Изменить размер шрифта - +

«Чему он радуется? — проводив генералов, думал он о Велигурове. — Это же не просто перемещение, а явное понижение. И не первое, а третье за время войны. Неужели он так безразличен ко всему?»

Возвратился Велигуров еще более веселым. Размахивая руками, он рассказывал Решетникову старинные, давным-давно известные армейские анекдоты, гулко и раскатисто хохотал, покрикивал, торопя с обедом, на своего ординарца и совсем несерьезно, как-то по-мальчишески подмигивал Бочарову. Но как только сели за накрытый ординарцем стол, веселье Велигурова сразу же исчезло.

— Ну, что ж, — подняв рюмку, глухо заговорил он. — Пожелаю вам, Игорь Антонович, удачи и успешной работы. А работа здесь интересная, важная, ответственная. Тут нужно все видеть, все понимать и много, много думать. Думать-то каждый может, а вот по-настоящему, умно размышлять не всякому дано. Да что это я, — словно спохватясь, опять весело улыбнулся он. — Старость, видать, одолевает. Разворчался, рассиропился. Вы не обращайте внимания. За ваши успехи!

Он чокнулся с Решетниковым и Бочаровым, решительно поднес водку к губам, но отпил всего лишь полглотка и рюмку поставил на стол.

Едва притронулся к водке и Решетников. Он подцепил вилкой соленый огурец, вяло прожевал его, снова взялся за рюмку и повернулся к Велигурову.

— И вам, Тарас Петрович, желаю самой большой удачи, — мягко сказал он, открыто глядя в глаза Велигурова.

— Спасибо, дорогой, от души спасибо! — прошептал, тронутый теплым участием, Велигуров, и Бочаров увидел, как подернулись влагой его окруженные морщинами старческие глаза.

— Простите, Тарас Петрович, — доев огурец, заговорил Решетников. — Если вы не возражаете, я вздремну немного. От самой Москвы двое суток без передышки в машине трясся.

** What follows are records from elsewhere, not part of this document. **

Lemma unheard_route m bk can_id :
  Tables m -> int_ok (bk_raw_idx bk) ->
  unheard (subscriptions (routing m)) bk can_id <-> routes (routing m) !! route_of bk can_id = None.
Proof.
  intros HT Hint. split.
  - intros H. destruct (routes (routing m) !! route_of bk can_id) as [n|] eqn:Hn; [|done]. exfalso.
    destruct (r_route _ _ (t_routing _ HT) _ _ Hn) as (d & reg & Hd & Hin).
    apply (H d (subscription (routing m) <$> rg_routes reg) (subscription (routing m) (mkEntry (route_of bk can_id) n false))).
    + by rewrite subscriptions_lookup, Hd.
    + by apply list_elem_of_fmap_2.
    + cbn. by apply key_bus.
    + done.
    + cbn. apply key_id.
  - intros Hn d l x Hd Hx Hb Hc E.
    destruct (subscription_entry m d l x HT Hd Hx) as (reg & e & bk' & can & _ & _ & _ & _ & Hk & -> & He).
    cbn in *. subst bk'. rewrite Hc, Hk in He. unfold route_of in *. congruence.
Qed.

Lemma unclaimed_route m bk :
  Tables m -> unclaimed (subscriptions (routing m)) bk <-> claim_routes (routing m) !! bk = None.
Proof.
  intros HT. split.
  - intros H. destruct (claim_routes (routing m) !! bk) as [n|] eqn:Hn; [|done]. exfalso.
    destruct (r_claim _ _ (t_routing _ HT) _ _ Hn) as (d & reg & key & Hd & Hin & Hb).
    assert (true = false) as [=].
    apply (H d (subscription (routing m) <$> rg_routes reg) (subscription (routing m) (mkEntry key n true))).
    + by rewrite subscriptions_lookup, Hd.
    + by apply list_elem_of_fmap_2.
    + cbn. destruct (r_entry _ _ (t_routing _ HT) d reg _ Hd Hin) as (rr & bk' & can & _ & _ & _ & _ & _ & G6 & _ & G8 & _).
      cbn in G8. rewrite G8. assert (bk' = bk) as -> by congruence. apply key_bus. by eapply (o_raw _ (t_objects _ HT)).
  - intros Hn d l x Hd Hx Hb.
    destruct (subscription_entry m d l x HT Hd Hx) as (reg & e & bk' & can & _ & _ & _ & _ & Hk & -> & He).
    cbn in *. subst bk'. destruct (re_claim e); [|done]. destruct He as [_ He]. congruence.
Qed.

(** The entries [PrepareRoutes] prepares, and when it refuses. *)
Definition preparable (bk : BusKey) (r : Routing) (can_ids : list Z) : Prop :=
  NoDup (route_of bk <$> can_ids) /\
  forall id, id ∈ can_ids -> routes r !! route_of bk id = None /\ motor_route_reservations r !! route_of bk id = None.

Lemma PrepareRoutes_spec device bus bk rc r can_ids prepared :
  NoDup (re_key <$> prepared) ->
  match PrepareRoutes device bus bk rc r can_ids prepared with
  | Some entries => re_key <$> entries = (re_key <$> prepared) ++ (route_of bk <$> can_ids) /\
      NoDup (re_key <$> entries) /\
      (forall id, id ∈ can_ids -> routes r !! route_of bk id = None /\ motor_route_reservations r !! route_of bk id = None)
  | None => ~ (NoDup ((re_key <$> prepared) ++ (route_of bk <$> can_ids)) /\
      forall id, id ∈ can_ids -> routes r !! route_of bk id = None /\ motor_route_reservations r !! route_of bk id = None)
  end.
Proof.
  revert prepared. induction can_ids as [|c cs IH]; intros prepared Hnd; cbn [PrepareRoutes].
  { rewrite app_nil_r. split_and!; try done. intros id Hid. by apply elem_of_nil in Hid. }
  destruct (_ || _ || _) eqn:E.
  - intros [Hdup Hall]. destruct (Hall c ltac:(left)) as [H1 H2]. rewrite H1, H2 in E.
    rewrite !bool_decide_false in E by (by intros [? ?]). cbn [orb] in E.
    apply existsb_exists in E as (e & He & Ek%bool_decide_eq_true). apply list_elem_of_In in He.
    apply NoDup_app in Hdup as (_ & Hdis & _). apply (Hdis (re_key e)); [by apply list_elem_of_fmap_2|].
    rewrite Ek. left.
  - apply orb_false_iff in E as [[E1 E2]%orb_false_iff E3]. apply bool_decide_eq_false in E1, E2.
    apply eq_None_not_Some in E1. apply eq_None_not_Some in E2.
    assert (Hnd' : NoDup (re_key <$> prepared ++ [mkEntry (route_of bk c) (next_record r + length prepared) false])).
    { rewrite fmap_app. apply NoDup_app. split; [done|]. split; [|apply NoDup_singleton].
      intros k (e & -> & He)%list_elem_of_fmap Hk%list_elem_of_singleton. cbn in Hk.
      assert (existsb (fun e => bool_decide (re_key e = route_of bk c)) prepared = true) as Hx; [|congruence].
      apply existsb_exists. exists e. split; [by apply list_elem_of_In|by apply bool_decide_eq_true]. }
    pose proof (IH _ Hnd') as HIH. rewrite fmap_app in HIH. cbn [fmap list_fmap re_key] in HIH. rewrite <- app_assoc in HIH.
    destruct (PrepareRoutes _ _ _ _ _ cs _) as [entries|].
    + destruct HIH as (H1 & H2 & H3). split_and!; try done. intros id [->|Hid]%elem_of_cons; [done|by apply H3].
    + intros [Hdup Hall]. apply HIH. split; [done|]. intros id Hid. apply Hall. by right.
Qed.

— Конечно, конечно, — встрепенулся Велигуров и по своему обыкновению гулко крикнул ординарцу:

— Михайло! Постель генералу!

— Вот и расстаемся мы, Андрей Николаевич, — проводив Решетникова, подсел Велигуров к Бочарову. — Не обижайся только, что и резковат, и грубоват я был. Характер, понимаешь, черт его знает, дурацкий какой-то. И не хочешь, вроде, обидеть человека, а вот нагрубишь, накричишь. Эх, да что там характер! — помолчав, с протяжным вздохом продолжал Велигуров. — Характер-то, он воспитывается, культурой дается, а культура — образованием. А где оно у меня, образование-то? Ты не смотри на меня так удивленно, не думай, что расхлюпался старик от обиды за понижение. Нет, милок, не обида это. Обижался я раньше, да еще как! Помню, летом сорок первого с армии на корпус меня перевели. Ох, и постыло мне было, чуть последние волосы на голове не вырвал. А потом и корпус отобрали. Тут я просто-напросто решил, что подсиживает кто-то, подкапывается. Злился страшно, на весь белый свет обижался. А теперь вот ни капельки и не злюсь и не обижаюсь. Заместителем командира корпуса назначили. Видать, надеются, что я воспряну еще, поднимусь. А чем подняться-то мне: силешки растрачены, годы уплыли. Пятьдесят шестой стукнул. Эх-хе-хе! Андрей, Андрей Николаевич! Мне бы теперь твои годики. Или так хотя бы лет десяток скостить. Все бы по-другому повернул.

Велигуров отхлебнул глоток водки и, не закусывая, прикурил папиросу, еще ближе придвинулся к Бочарову и совсем тихо, опустив голову и положив на стол пухлые, волосатые руки, продолжал:

— Как у меня здорово шло. Всю империалистическую солдатом рядовым оттрубил, перед революцией с большевиками пошел. Да и с кем же мне больше идти-то было? Не с меньшевиками же, не с эсерами, не с буржуями и помещиками. Я же был что ни есть голь перекатная. И отец мой и сам я из батрацкой лямки не вылезали. Вот и пошел за Лениным.